Why me? She didn’t know me from Harry Baldwin. We’d never exchanged a word in the four years we’d been going to the same school. Maybe some jock ticked her off once too often and she needed a break for a while—somebody nice, somebody normal. More likely she wanted to make some guy jealous. Jocks went berserk when they thought their rightful property was hanging out at the bottom of the food chain.

But what kind of person lived in that breathtakingly perfect body? I didn’t know her any better than she knew me. And here I was praying I could get close enough to lick the sweat off her arm. Was it just hormones? Chemistry? Was that all love was?

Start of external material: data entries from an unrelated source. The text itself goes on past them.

(* ===== verification/Judge.v ===== *)
(** The blind judge ([src/actor/judge.rs]): holdout suites and their digest, the version 2
    preflight, the comparison of the two trees, the scoring of the holdouts and the binding of
    the receipt.

    A directory tree is read once: its files do not change while it is walked, except the
    subject, which is read again before the receipt is signed.  The jail's answers, the JSON
    reader and the bytes of the judge's executable are inputs. *)

From stdpp Require Import sorting.
From S2P Require Import Prelude RustStd RustPath RustNum Digest LedgerRecord Receipt.
#[local] Open Scope string_scope.
#[local] Open Scope list_scope.
#[local] Set Warnings "-register-all".

(** ** Holdout suites *)

Record HoldoutCase := {
  case_id : string;
  case_name : string;
  input : string;
  expected_output : string;
  category : string
}.
Record HoldoutSuite := {
  suite_id : string;
  suite_name : string;
  cases : list HoldoutCase
}.

(** An entry of the holdout directory: its name, whether it is a regular file, its bytes. *)
Record DirEntry := { entry_name : string; is_file : bool; entry_bytes : string }.

Section Holdouts.
Context `{Sha256}.
Context (suite_of_json : string → option HoldoutSuite).

(** The loop over the directory entries. *)
Fixpoint check_entries (l : list DirEntry) : result (list DirEntry) :=
  match l with
  | [] => Ok []
  | e :: l =>
    if negb (valid_utf8 (entry_name e)) then
      fail "holdout entry {:?} has a non-UTF-8 name" [entry_name e]
    else if negb (is_file e) || negb (ends_with ".json" (entry_name e)) then
      fail "unexpected holdout entry {:?}: only regular .json files are allowed. Production evaluation fails closed."
        [entry_name e]
    else l ← check_entries l; Ok (e :: l)
  end.

(** The loop over the cases of one suite, with the ids seen so far. *)
Fixpoint check_cases (file : string) (ids : gset string) (l : list HoldoutCase)
    : result (gset string) :=
  match l with
  | [] => Ok ids
  | c :: l =>
    if bool_decide (case_id c = "") || bool_decide (expected_output c = "") then
      fail "holdout file {} has an incomplete case (empty id or expected output)" [file]
    else if bool_decide (case_id c ∈ ids) then
      fail "duplicate holdout case id {}" [case_id c]
    else check_cases file ({[case_id c]} ∪ ids) l
  end.

Fixpoint load_suites (ids : gset string) (l : list DirEntry)
    : result (list HoldoutSuite) :=
  match l with
  | [] => Ok []
  | e :: l =>
    suite ← ok_or (suite_of_json (entry_bytes e))
      (Fmt "holdout file {} is corrupt: {}. Production evaluation fails closed." [entry_name e]);
    if bool_decide (cases suite = []) then
      fail "holdout file {} has no cases (incomplete suite)" [entry_name e]
    else
      ids ← check_cases (entry_name e) ids (cases suite);
      suites ← load_suites ids l;
      Ok (suite :: suites)
  end.

Definition entry_le (a b : DirEntry) : Prop := String.le (entry_name a) (entry_name b).
#[export] Instance entry_le_dec a b : Decision (entry_le a b).
Proof. unfold entry_le. apply _. Defined.
#[export] Instance entry_le_trans : Transitive entry_le.
Proof. intros a b c. unfold entry_le. apply transitivity. Qed.
#[export] Instance entry_le_total : Total entry_le.
Proof. intros a b. unfold entry_le. apply String.le_total. Qed.

(** The fields of the holdout-set digest. *)
Definition holdout_fields (files : list DirEntry) : list string :=
  [HOLDOUT_SET_DOMAIN; to_le_bytes (N.of_nat (length files))]
  ++ (files ≫= λ e, [entry_name e; sha256 (entry_bytes e)]).

(** [None] is a path that is not a directory. *)
Definition load_strict (dir : option (list DirEntry)) : result (list HoldoutSuite * string) :=
  match dir with
  | None => fail "Holdouts directory does not exist: {:?}. Production evaluation fails closed." []
  | Some entries =>
    files ← check_entries entries;
    if bool_decide (length files = 0)%nat then
      fail "No valid holdout suites found in {:?}. Production evaluation fails closed." []
    else
      let files := merge_sort entry_le files in
      suites ← load_suites ∅ files;
      Ok (suites, sha256_hex (put_fields (holdout_fields files)))
  end.

(** ** Trees *)

(** A tree entry; [Special] is a symlink or special file. *)
Inductive node :=
  | File (bytes : string)
  | Dir (entries : list (string * node))
  | Special.

Definition rel_path (prefix name : string) : string :=
  if bool_decide (prefix = "") then name else prefix +:+ "/" +:+ name.

(** The files below one entry, with their relative paths. *)
Fixpoint walk (rel : string) (n : node) : result (list (string * string)) :=
  match n with
  | File bytes => Ok [(rel, bytes)]
  | Special => fail "refusing special file or symlink {:?} in tree" [rel]
  | Dir entries =>
    (fix below (l : list (string * node)) : result (list (string * string)) :=
       match l with
       | [] => Ok []
       | (name, child) :: l =>
         if negb (valid_utf8 name) then fail "non-UTF-8 path {:?}" [rel_path rel name]
         else if bool_decide (name = ".git") then
           fail "refusing nested .git entry {:?} in tree" [rel_path rel name]
         else
           a ← walk (rel_path rel name) child;
           b ← below l;
           Ok (a ++ b)
       end) entries
  end.

(** The entries of the root: [.git] and [target] are skipped. *)
Fixpoint walk_root (l : list (string * node)) : result (list (string * string)) :=
  match l with
  | [] => Ok []
  | (name, child) :: l =>
    if negb (valid_utf8 name) then fail "non-UTF-8 path {:?}" [name]
    else if bool_decide (name = ".git") || bool_decide (name = "target") then walk_root l
    else
      a ← walk name child;
      b ← walk_root l;
      Ok (a ++ b)
  end.

(** The compared files of a tree, by relative path. *)
Definition tree_files (tree : list (string * node)) : result (gmap string string) :=
  l ← walk_root tree; Ok (list_to_map l).

Definition strict_changed_paths (parent candidate : list (string * node)) : result (list string) :=
  p ← tree_files parent;
  c ← tree_files candidate;
  let same rel := bool_decide (is_Some (p !! rel)) && bool_decide (is_Some (c !! rel))
                  && bool_decide (p !! rel = c !! rel) in
  Ok (List.filter (λ rel, negb (same rel)) (merge_sort String.le (elements (dom p ∪ dom c)))).

Definition sha256_file (bytes : option string) : result string :=
  b ← ok_or bytes (Fmt "cannot read {:?}: {}" []); Ok (sha256_hex b).

(** ** The preflight *)

Record V2Request := {
  req_subject_path : string;
  req_policy : EvaluationPolicy;
  req_policy_sha256 : string
}.

(** [executable] is the configured program, [build_release] whether the judge builds it. *)
Definition check_executable (executable : option string) (build_release : bool) : result unit :=
  match executable with
  | None =>
    fail "a version 2 evaluation names its executable; refusing to search the trees for one" []
  | Some exe =>
    if build_release then Ok tt
    else
      let e := if valid_utf8 exe then exe else "" in
      if negb (is_clean_relative e) || path_is_under e "target"
         || existsb (λ c, bool_decide (c = ".git")) (split_on slash e) then
        fail "without a judge build the executable {:?} must be a clean relative path the tree comparison covers (not under target or .git)"
          [exe]
      else Ok tt
  end.

Definition v2_preflight (executable : option string) (build_release : bool) (req : V2Request)
    (holdouts : string) (parent candidate : list (string * node)) : result string :=
  if negb (bool_decide (holdouts = pinned_holdouts (req_policy req))) then
    fail "holdout set digest {} does not match the policy's pinned {}; refusing to evaluate"
      [holdouts; pinned_holdouts (req_policy req)]
  else
    let subject := req_subject_path req in
    if negb (is_clean_relative subject) then
      fail "subject path {:?} is not a clean relative path" [subject]
    else if negb (existsb (λ t, bool_decide (t = subject)) (allowed_targets (req_policy req))) then
      fail "subject {} is not an allowed target in the policy" [subject]
    else match List.find (path_is_under subject) (protected_paths (req_policy req)) with
    | Some p => fail "subject {} is under protected path {}" [subject; p]
    | None =>
      _ ← check_executable executable build_release;
      changed ← strict_changed_paths parent candidate;
      if negb (bool_decide (changed = [subject])) then
        fail "candidate must differ from parent in exactly the subject {}; differs in {:?}"
          (subject :: changed)
      else
        files ← tree_files candidate;
        sha256_file (files !! subject)
    end.

(** ** Scoring and signing *)

(** What the jail returned for a case: it ran and succeeded, ran and failed, or did not run. *)
Inductive jail_answer := JailOk (stdout : string) | JailFail (stderr : string) | JailErr (e : string).

Definition actual_output (a : jail_answer) : string :=
  match a with
  | JailOk stdout => str_trim stdout
  | JailFail stderr => "EXEC_FAIL:" +:+ str_trim stderr
  | JailErr e => "JAIL_ERR:" +:+ e
  end.

(** The holdouts run, the holdouts passed and the messages of the failed ones. *)
Fixpoint run_cases (jail : string → jail_answer) (l : list HoldoutCase)
    : N * N * list error :=
  match l with
  | [] => (0%N, 0%N, [])
  | c :: l =>
    let '(total, passed, bad) := run_cases jail l in
    let actual := actual_output (jail (input c)) in
    if bool_decide (actual = expected_output c) then ((total + 1)%N, (passed + 1)%N, bad)
    else ((total + 1)%N, passed,
          Fmt "Holdout '{}' ({}) assertion failed: expected '{}', got '{}'"
            [case_name c; case_id c; expected_output c; actual] :: bad)
  end.
Definition run_holdouts (jail : string → jail_answer) (suites : list HoldoutSuite)
    : N * N * list error :=
  run_cases jail (suites ≫= cases).

Definition reject (r : EvaluationReceipt) : EvaluationReceipt :=
  {| cycle_id := cycle_id r; candidate_id := candidate_id r; parent_id := parent_id r;
     evaluated_at := evaluated_at r; evaluator_version := evaluator_version r;
     passed_all_hard_invariants := passed_all_hard_invariants r;
     passed_statistical_gates := passed_statistical_gates r; admitted := false;
     layer_results := layer_results r; metrics_summary := metrics_summary r;
     receipt_digest := receipt_digest r; receipt_signature := receipt_signature r;
     format_version := format_version r; binding := binding r |}.

Context `{P256}.

(** The version 2 end of [evaluate_cycle]: [after] are the subject's bytes once the candidate
    has run, [exe] the bytes of the judge's executable. *)
Definition finish_v2 (req : V2Request) (subject_sha : string) (after : option string)
    (holdouts : string) (total passed : N) (exe : option string) (k : SigningKey)
    (receipt : EvaluationReceipt) : result EvaluationReceipt :=
  now ← sha256_file after;
  if negb (bool_decide (now = subject_sha)) then
    fail "subject file changed during evaluation; refusing to sign" []
  else
    let receipt :=
      if (total =? 0)%N || f64_lt (f64_of_N passed)
           (f64_mul (min_holdout_pass_ratio (req_policy req)) (f64_of_N total))
      then reject receipt else receipt in
    evaluator ← sha256_file exe;
    bind_and_sign_v2
      {| subject_path := req_subject_path req; subject_sha256 := subject_sha;
         holdout_set_sha256 := holdouts; holdouts_total := total; holdouts_passed := passed;
         policy_sha256 := req_policy_sha256 req; evaluator_binary_sha256 := evaluator |}
      k receipt.
End Holdouts.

The next day I woke still holding the scrap of paper with her phone. I checked to be sure the numbers hadn’t gotten smudged. But I put off calling. I thought it would be better to give it a couple more days. I avoided Bill. He’d want the news, but what could I tell him—that I was temporarily stranded on second base?

On Friday I woke up with stomach cramps. My mom kept me in bed all day eating soup and crackers. I could hardly wait to see Melinda again, but it wouldn’t be cool to give your girlfriend some bug on your first kiss! I decided to wait ‘til this blew over. I lay in bed fantasizing. Walking her home from school, hand in hand. Caressing the golden peach fuzz on her arms. Feeling my lips against hers. Would I call her Mel?

I couldn’t avoid Bill forever. Saturday morning I wandered out to the basketball court. Bill saw me coming and raced over. “So what happened? What did she say?”

“She gave me her phone number.”

“Yes!” He jumped in the air and pumped his arms. “Did you call her yet?”

I didn’t say anything.

“You didn’t call her?” His eyes bugged out. “Why the hell not?”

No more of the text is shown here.